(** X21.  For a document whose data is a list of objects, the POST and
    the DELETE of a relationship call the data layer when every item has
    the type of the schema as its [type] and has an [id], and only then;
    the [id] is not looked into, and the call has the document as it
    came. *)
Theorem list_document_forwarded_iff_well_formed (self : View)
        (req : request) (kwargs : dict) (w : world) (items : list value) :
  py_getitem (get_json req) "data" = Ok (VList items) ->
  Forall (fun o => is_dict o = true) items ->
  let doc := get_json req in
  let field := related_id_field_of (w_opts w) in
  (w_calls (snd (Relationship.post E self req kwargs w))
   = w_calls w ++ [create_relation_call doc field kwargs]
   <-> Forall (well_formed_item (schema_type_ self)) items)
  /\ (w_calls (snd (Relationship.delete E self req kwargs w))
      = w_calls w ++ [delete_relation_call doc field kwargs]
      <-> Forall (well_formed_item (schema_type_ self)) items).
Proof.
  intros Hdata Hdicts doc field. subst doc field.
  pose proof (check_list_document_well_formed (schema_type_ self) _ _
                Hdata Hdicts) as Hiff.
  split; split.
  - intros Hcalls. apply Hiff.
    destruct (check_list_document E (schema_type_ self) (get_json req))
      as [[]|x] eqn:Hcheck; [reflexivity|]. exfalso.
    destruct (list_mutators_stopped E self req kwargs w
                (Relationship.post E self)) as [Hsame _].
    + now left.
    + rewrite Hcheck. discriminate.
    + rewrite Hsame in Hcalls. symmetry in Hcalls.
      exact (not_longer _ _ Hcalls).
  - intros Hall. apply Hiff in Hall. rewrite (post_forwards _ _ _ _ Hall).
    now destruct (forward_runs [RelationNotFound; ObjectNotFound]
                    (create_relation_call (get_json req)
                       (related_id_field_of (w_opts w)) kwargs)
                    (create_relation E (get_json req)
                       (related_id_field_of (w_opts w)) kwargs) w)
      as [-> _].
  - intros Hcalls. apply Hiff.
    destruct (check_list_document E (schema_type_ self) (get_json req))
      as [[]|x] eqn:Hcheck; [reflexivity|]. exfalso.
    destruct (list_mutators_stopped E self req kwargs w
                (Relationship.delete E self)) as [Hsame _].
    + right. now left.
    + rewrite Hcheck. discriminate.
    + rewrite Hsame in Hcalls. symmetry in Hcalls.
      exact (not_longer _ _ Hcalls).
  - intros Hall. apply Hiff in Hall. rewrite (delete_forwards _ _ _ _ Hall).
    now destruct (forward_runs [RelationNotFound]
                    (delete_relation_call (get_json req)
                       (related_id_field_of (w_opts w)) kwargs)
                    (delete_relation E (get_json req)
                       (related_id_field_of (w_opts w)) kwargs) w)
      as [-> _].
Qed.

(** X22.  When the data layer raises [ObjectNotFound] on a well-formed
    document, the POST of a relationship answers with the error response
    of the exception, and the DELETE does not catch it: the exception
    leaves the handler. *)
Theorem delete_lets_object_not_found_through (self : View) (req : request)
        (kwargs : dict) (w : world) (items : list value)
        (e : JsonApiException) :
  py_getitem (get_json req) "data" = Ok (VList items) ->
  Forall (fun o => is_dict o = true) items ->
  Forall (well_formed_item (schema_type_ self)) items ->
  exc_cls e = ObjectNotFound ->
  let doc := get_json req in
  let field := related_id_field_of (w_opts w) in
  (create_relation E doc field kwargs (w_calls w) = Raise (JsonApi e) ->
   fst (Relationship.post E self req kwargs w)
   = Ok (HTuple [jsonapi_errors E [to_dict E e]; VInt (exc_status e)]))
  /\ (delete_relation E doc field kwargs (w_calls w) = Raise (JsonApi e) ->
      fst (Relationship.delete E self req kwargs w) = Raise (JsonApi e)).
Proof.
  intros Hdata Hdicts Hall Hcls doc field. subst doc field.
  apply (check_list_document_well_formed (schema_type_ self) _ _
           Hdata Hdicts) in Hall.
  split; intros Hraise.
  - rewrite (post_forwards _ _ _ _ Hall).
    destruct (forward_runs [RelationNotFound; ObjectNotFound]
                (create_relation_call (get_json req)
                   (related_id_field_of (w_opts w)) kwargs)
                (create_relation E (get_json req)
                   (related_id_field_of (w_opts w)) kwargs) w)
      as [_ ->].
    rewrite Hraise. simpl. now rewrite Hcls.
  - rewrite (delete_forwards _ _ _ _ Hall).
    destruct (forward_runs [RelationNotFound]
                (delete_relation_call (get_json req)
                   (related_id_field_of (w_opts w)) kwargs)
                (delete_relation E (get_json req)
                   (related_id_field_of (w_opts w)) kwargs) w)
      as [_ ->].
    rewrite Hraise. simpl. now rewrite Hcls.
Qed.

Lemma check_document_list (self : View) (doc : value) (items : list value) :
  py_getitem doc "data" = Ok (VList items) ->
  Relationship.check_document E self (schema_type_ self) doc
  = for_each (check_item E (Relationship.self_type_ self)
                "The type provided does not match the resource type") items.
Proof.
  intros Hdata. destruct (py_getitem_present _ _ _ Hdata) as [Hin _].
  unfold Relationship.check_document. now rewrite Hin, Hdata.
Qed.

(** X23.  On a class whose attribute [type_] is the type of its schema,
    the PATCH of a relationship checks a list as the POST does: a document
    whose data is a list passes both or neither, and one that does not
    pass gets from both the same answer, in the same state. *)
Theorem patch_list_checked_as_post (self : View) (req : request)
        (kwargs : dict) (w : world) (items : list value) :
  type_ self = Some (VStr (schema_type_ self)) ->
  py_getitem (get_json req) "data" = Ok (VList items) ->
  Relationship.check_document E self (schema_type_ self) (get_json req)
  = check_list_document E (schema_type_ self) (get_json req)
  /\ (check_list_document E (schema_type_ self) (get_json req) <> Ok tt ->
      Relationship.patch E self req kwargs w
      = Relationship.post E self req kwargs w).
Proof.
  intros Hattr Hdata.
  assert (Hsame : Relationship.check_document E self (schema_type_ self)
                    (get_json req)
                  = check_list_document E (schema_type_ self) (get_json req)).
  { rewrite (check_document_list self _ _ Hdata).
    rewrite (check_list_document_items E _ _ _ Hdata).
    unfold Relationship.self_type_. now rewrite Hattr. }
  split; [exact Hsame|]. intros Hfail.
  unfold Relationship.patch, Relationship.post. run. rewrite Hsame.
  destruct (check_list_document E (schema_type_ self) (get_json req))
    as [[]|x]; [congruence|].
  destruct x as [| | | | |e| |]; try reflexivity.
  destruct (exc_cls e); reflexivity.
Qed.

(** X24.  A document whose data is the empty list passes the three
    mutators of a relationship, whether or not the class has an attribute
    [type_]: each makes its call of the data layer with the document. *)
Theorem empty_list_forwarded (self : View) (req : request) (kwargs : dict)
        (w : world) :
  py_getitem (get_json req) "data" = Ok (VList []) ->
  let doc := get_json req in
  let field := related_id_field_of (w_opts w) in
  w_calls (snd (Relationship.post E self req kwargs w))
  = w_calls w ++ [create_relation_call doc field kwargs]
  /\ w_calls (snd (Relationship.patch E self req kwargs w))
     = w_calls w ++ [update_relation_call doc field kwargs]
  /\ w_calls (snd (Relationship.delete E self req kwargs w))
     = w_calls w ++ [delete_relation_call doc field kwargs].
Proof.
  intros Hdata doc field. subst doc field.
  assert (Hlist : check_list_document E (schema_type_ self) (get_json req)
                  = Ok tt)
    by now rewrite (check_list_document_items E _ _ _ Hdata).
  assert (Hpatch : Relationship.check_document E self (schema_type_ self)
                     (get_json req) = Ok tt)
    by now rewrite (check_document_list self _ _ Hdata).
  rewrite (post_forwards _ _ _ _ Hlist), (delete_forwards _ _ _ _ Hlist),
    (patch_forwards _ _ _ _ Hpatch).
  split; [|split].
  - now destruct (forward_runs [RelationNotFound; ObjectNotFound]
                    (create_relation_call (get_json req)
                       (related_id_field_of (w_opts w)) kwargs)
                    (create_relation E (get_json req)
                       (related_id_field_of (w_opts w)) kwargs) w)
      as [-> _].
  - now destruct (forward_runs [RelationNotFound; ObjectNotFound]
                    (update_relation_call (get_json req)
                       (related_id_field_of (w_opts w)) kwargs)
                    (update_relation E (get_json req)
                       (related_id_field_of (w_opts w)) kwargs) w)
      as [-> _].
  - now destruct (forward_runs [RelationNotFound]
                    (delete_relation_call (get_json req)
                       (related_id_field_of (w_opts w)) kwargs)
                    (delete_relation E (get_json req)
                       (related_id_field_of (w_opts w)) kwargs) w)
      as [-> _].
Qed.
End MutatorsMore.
* * * * * * * * *
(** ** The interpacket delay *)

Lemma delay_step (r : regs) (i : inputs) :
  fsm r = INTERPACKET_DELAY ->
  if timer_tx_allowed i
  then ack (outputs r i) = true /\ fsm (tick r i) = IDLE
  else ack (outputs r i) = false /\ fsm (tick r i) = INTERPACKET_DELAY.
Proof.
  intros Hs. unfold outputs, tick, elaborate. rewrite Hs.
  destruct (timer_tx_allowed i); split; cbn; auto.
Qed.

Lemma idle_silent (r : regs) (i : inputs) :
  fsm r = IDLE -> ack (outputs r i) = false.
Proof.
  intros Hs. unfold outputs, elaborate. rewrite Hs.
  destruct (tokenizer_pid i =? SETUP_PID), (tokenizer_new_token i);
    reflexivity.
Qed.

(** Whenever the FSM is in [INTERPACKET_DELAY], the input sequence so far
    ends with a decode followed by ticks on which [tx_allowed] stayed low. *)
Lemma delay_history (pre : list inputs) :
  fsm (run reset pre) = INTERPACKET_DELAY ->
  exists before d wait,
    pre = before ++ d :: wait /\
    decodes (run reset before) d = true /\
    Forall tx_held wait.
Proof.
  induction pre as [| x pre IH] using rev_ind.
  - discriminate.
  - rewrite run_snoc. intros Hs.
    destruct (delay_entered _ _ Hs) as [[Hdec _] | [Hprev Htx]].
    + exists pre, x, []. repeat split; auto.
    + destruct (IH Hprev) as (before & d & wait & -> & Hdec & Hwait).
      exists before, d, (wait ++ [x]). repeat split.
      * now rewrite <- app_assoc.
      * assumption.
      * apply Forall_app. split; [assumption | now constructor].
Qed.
* * * * * * * * *
* **To do**
Scan the records above and report how many lines include the word "Hdata", without any other text.

* **The answer**
12